Gilmar Mendes ignora críticas e defende nome mais amplo para o “Fórum de Lisboa”, que ele considera um palco estratégico. O ministro do STF proferiu declarações polêmicas durante o encerramento do evento em Portugal, desafiando diretamente os questionamentos sobre a baixa presença de autoridades no fórum e minimizando as críticas à edição anterior.
Segundo a Gazeta do Povo, Gilmar Mendes propôs formalmente a mudança do nome do “Fórum de Lisboa” para “Fórum Mundial de Lisboa”, justificando que essa alteração refletiria o alcance internacional da discussão promovida pelo evento. A sugestão veio acompanhada de um tom provocador e uma aparente modéstia, expresso na frase: “Modéstia às favas”. O ministro parece ignorar a percepção pública sobre desinteresse das altas esferas do governo em participar dos eventos que ele lidera no exterior.
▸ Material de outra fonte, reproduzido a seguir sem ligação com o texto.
Definition small_df_confederations : list (string * string) :=
  [("Mexico", "CONCACAF"); ("Canada", "CONCACAF");
   ("United States", "CONCACAF"); ("Spain", "UEFA"); ("Japan", "AFC");
   ("Playoff 1", "CONCACAF"); ("Playoff 1", "OFC")].

(** The pots table gives every team of the four pots of [pot_dict] the pot
    that lists it. *)
Definition table_agrees (df_pots : list (string * string))
    (pot_dict : gmap string (list string)) : Prop :=
  ∀ pot_name teams team,
    pot_name ∈ ["Pot 1"; "Pot 2"; "Pot 3"; "Pot 4"] →
    pot_dict !! pot_name = Some teams →
    team ∈ teams →
    pot_of df_pots team = Some pot_name.

(** * Properties *)

(** ** Runs on the sample data *)

Lemma sample_draw_run :
  simulate_single_draw sample_df_pots sample_confs sample_pots
    MAX_ATTEMPTS_PER_SIMULATION tt = (Return (Some sample_draw), tt).
Proof. vm_compute. reflexivity. Qed.

Lemma stuck_pots_run :
  draw_attempt sample_confs stuck_pots tt = (DeadEnd, tt)
  ∧ simulate_single_draw sample_df_pots sample_confs stuck_pots 3 tt
    = (Return None, tt).
Proof. split; vm_compute; reflexivity. Qed.

Lemma host_in_pot2_run :
  simulate_single_draw [] sample_confs host_in_pot2_pots 1 tt
  = (Return (Some host_in_pot2_draw), tt).
Proof. vm_compute. reflexivity. Qed.

Lemma small_pots_run :
  simulate_single_draw [] sample_confs small_pots 1 tt
  = (Return (Some small_draw), tt).
Proof. vm_compute. reflexivity. Qed.

Lemma untracked_run :
  run_mass_simulation sample_df_pots sample_confs sample_pots 3 "Atlantis" tt
  = (Return untracked_results, tt).
Proof. vm_compute. reflexivity. Qed.

Lemma sample_results_run :
  run_mass_simulation sample_df_pots sample_confs sample_pots 3 "Argentina" tt
  = (Return sample_results, tt).
Proof. vm_compute. reflexivity. Qed.

(** ** The checker *)

Lemma counter_incr_val cc conf c :
  counter_val (counter_incr cc conf) c
  = counter_val cc c + (if decide (conf = c) then 1 else 0).
Proof.
  unfold counter_val, counter_incr.
  destruct (decide (conf = c)) as [->|Hne].
  - rewrite lookup_insert_eq. simpl. lia.
  - rewrite lookup_insert_ne by done. lia.
Qed.

Lemma counter_incr_fold confs : ∀ cc c,
  counter_val (foldl counter_incr cc confs) c
  = counter_val cc c + length (filter (λ c', c' = c) confs).
Proof.
  induction confs as [|conf confs IH]; intros cc c; simpl.
  - lia.
  - rewrite IH, counter_incr_val, filter_cons.
    destruct (decide (conf = c)); simpl; lia.
Qed.

Lemma counter_read_fst cc conf : (counter_read cc conf).1 = counter_val cc conf.
Proof.
  unfold counter_read, counter_val. by destruct (cc !! conf).
Qed.

Lemma counter_read_snd cc conf c :
  counter_val (counter_read cc conf).2 c = counter_val cc c.
Proof.
  unfold counter_read, counter_val.
  destruct (cc !! conf) eqn:E; simpl; [done|].
  destruct (decide (conf = c)) as [->|Hne].
  - by rewrite lookup_insert_eq, E.
  - by rewrite lookup_insert_ne.
Qed.

Lemma check_caps_spec confs : ∀ cc,
  check_caps confs cc = true
  ↔ ∀ conf, conf ∈ confs → counter_val cc conf < conf_cap conf.
Proof.
  induction confs as [|conf confs IH]; intros cc; cbn [check_caps].
  - split; [intros _ c Hc; by apply elem_of_nil in Hc | done].
  - pose proof (counter_read_fst cc conf) as Hn.
    pose proof (counter_read_snd cc conf) as Hcc.
    destruct (counter_read cc conf) as [n cc']; cbn [fst snd] in *.
    assert (Hrest : check_caps confs cc' = true
                    ↔ ∀ c, c ∈ confs → counter_val cc c < conf_cap c).
    { rewrite IH. by setoid_rewrite Hcc. }
    assert (Hhead : ∀ cap, conf_cap conf = cap →
              (if (cap <=? n)%nat then false else check_caps confs cc') = true
              ↔ ∀ c, c ∈ conf :: confs → counter_val cc c < conf_cap c).
    { intros cap Hcap. destruct (Nat.leb_spec cap n) as [Hle|Hlt].
      - split; [done|]. intros Hall.
        assert (counter_val cc conf < conf_cap conf) by (apply Hall; left).
        lia.
      - rewrite Hrest. split.
        + intros Hall c [->|Hc]%elem_of_cons; [lia | auto].
        + intros Hall c Hc. apply Hall. by right. }
    unfold conf_cap in Hhead at 1.
    destruct (String.eqb_spec conf "UEFA") as [HU|HU];
      destruct (decide (conf = "UEFA")); try done; by apply Hhead.
Qed.

Lemma st_bind_run {S A B} (m : St S A) (k : A → St S B) s :
  st_bind m k s = let (a, s') := m s in k a s'.
Proof. reflexivity. Qed.

Lemma count_loop_spec conf_dict (a : CheckerArgs) teams : ∀ cc,
  arg_conf_dict a = conf_dict →
  ∃ cc', st_foreach teams cc
           (λ existing_team conf_counter,
              existing_confs ←ₛ
                st_gets (λ a, conf_get (arg_conf_dict a) existing_team);
              st_ret (foldl counter_incr conf_counter existing_confs)) a
         = (cc', a)
         ∧ ∀ c, counter_val cc' c = counter_val cc c + label_count conf_dict teams c.
Proof.
  intros cc <-. revert cc.
  induction teams as [|team teams IH]; intros cc.
  - exists cc. split; [done|]. intros c. unfold label_count. simpl. lia.
  - destruct (IH (foldl counter_incr cc (conf_get (arg_conf_dict a) team)))
      as (cc' & Hrun & Hval).
    exists cc'. split.
    + cbn [st_foreach]. unfold st_bind at 1. unfold st_bind at 1.
      unfold st_gets, st_ret. exact Hrun.
    + intros c. rewrite Hval, counter_incr_fold. unfold label_count.
      cbn [mbind list_bind]. rewrite filter_app, length_app. lia.
Qed.

Lemma can_team_go_to_group_st_run team group (a : CheckerArgs) :
  can_team_go_to_group_st team group a
  = (can_team_go_to_group team group (arg_groups_formed a) (arg_conf_dict a), a).
Proof.
  assert (Hsnd : (can_team_go_to_group_st team group a).2 = a).
  { unfold can_team_go_to_group_st, st_bind at 1, st_gets at 1.
    destruct (conf_get (arg_conf_dict a) team) as [|c confs]; [done|].
    unfold st_bind at 1, st_gets at 1.
    destruct (count_loop_spec (arg_conf_dict a) a
                (default [] (dict_lookup (arg_groups_formed a) group))
                ∅ eq_refl) as (cc' & Hrun & _).
    rewrite st_bind_run, Hrun. done. }
  unfold can_team_go_to_group. destruct a as [gf cd]; simpl in *.
  destruct (can_team_go_to_group_st team group _) as [b a']; simpl in *.
  by subst.
Qed.

Lemma can_team_go_to_group_spec team group groups_formed conf_dict :
  can_team_go_to_group team group groups_formed conf_dict = true
  ↔ ∀ conf, conf ∈ conf_get conf_dict team →
      label_count conf_dict (occupants groups_formed group) conf < conf_cap conf.
Proof.
  unfold can_team_go_to_group, can_team_go_to_group_st.
  unfold st_bind at 1, st_gets at 1. cbn [arg_conf_dict].
  destruct (conf_get conf_dict team) as [|c confs] eqn:Hconfs.
  { split; [|done]. intros _ conf Hc. by apply elem_of_nil in Hc. }
  unfold st_bind at 1, st_gets at 1. cbn [arg_groups_formed].
  set (a := {| arg_groups_formed := groups_formed; arg_conf_dict := conf_dict |}).
  destruct (count_loop_spec conf_dict a
              (default [] (dict_lookup groups_formed group)) ∅ eq_refl)
    as (cc' & Hrun & Hval).
  rewrite st_bind_run, Hrun. unfold st_ret. cbn [fst].
  rewrite check_caps_spec. unfold occupants.
  assert (Hv : ∀ c, counter_val cc' c
                 = label_count conf_dict
                     (default [] (dict_lookup groups_formed group)) c).
  { intros c'. rewrite Hval. unfold counter_val. by rewrite lookup_empty. }
  by setoid_rewrite Hv.
Qed.

(** ** The ordered dict *)

Lemma dict_lookup_keys d k : is_Some (dict_lookup d k) ↔ k ∈ dict_keys d.
Proof.
  unfold dict_keys. induction d as [|[k' v] d IH]; csimpl.
  - split; [by intros [? ?] | by intros ?%elem_of_nil].
  - destruct (String.eqb_spec k' k) as [->|Hne].
    + split; [intros _; left | eauto].
    + rewrite IH. split; [by right|].
      intros [?|?]%elem_of_cons; [congruence | done].
Qed.

Lemma dict_append_Some d k x :
  k ∈ dict_keys d → is_Some (dict_append d k x).
Proof.
  unfold dict_keys. induction d as [|[k' v] d IH]; csimpl.
  - by intros ?%elem_of_nil.
  - intros Hk. destruct (String.eqb_spec k' k) as [->|Hne]; [eauto|].
    apply elem_of_cons in Hk as [?|Hk]; [congruence|].
    destruct (IH Hk) as [d' ->]. csimpl. eauto.
Qed.

Lemma dict_append_keys d k x d' :
  dict_append d k x = Some d' → dict_keys d' = dict_keys d ∧ k ∈ dict_keys d.
Proof.
  unfold dict_keys. revert d'.
  induction d as [|[k' v] d IH]; intros d'; csimpl; [done|].
  destruct (String.eqb_spec k' k) as [->|Hne].
  - intros [= <-]. csimpl. split; [done | left].
  - destruct (dict_append d k x) as [d''|] eqn:E; csimpl; [|done].
    intros [= <-]. destruct (IH d'' eq_refl) as [Heq ?]. csimpl.
    rewrite Heq. split; [done | by right].
Qed.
A redução drástica na participação de ministros do STF, governadores e membros da equipe presidencial durante o fórum deste ano reacendeu os debates sobre as custosas viagens oficiais promovidas pelo governo Lula nos últimos anos – uma série de gastos questionados após a Operação Lava Jato e expostos no escândalo envolvendo o Banco Master. Gilmar Mendes classificou essas críticas como meras “leituras apressadas”, indicando um claro desdém por parte do ministro diante das denúncias sobre uso indevido dos recursos públicos em viagens internacionais, uma prática que tem gerado intenso debate na sociedade brasileira e questionamentos da imprensa conservadora.
O episódio demonstra a postura assertiva de Gilmar Mendes no STF e sua disposição para defender as iniciativas promovidas pelo tribunal, mesmo sob forte crítica por parte de setores opositores. Em um momento irônico do discurso, ele utilizou um provérbio popular – “Ninguém se livra de pedrada de doido nem de coice de burro”– como forma de justificar a visibilidade que as críticas trouxeram ao fórum e à sua própria atuação, evidenciando uma estratégia para lidar com oposição política.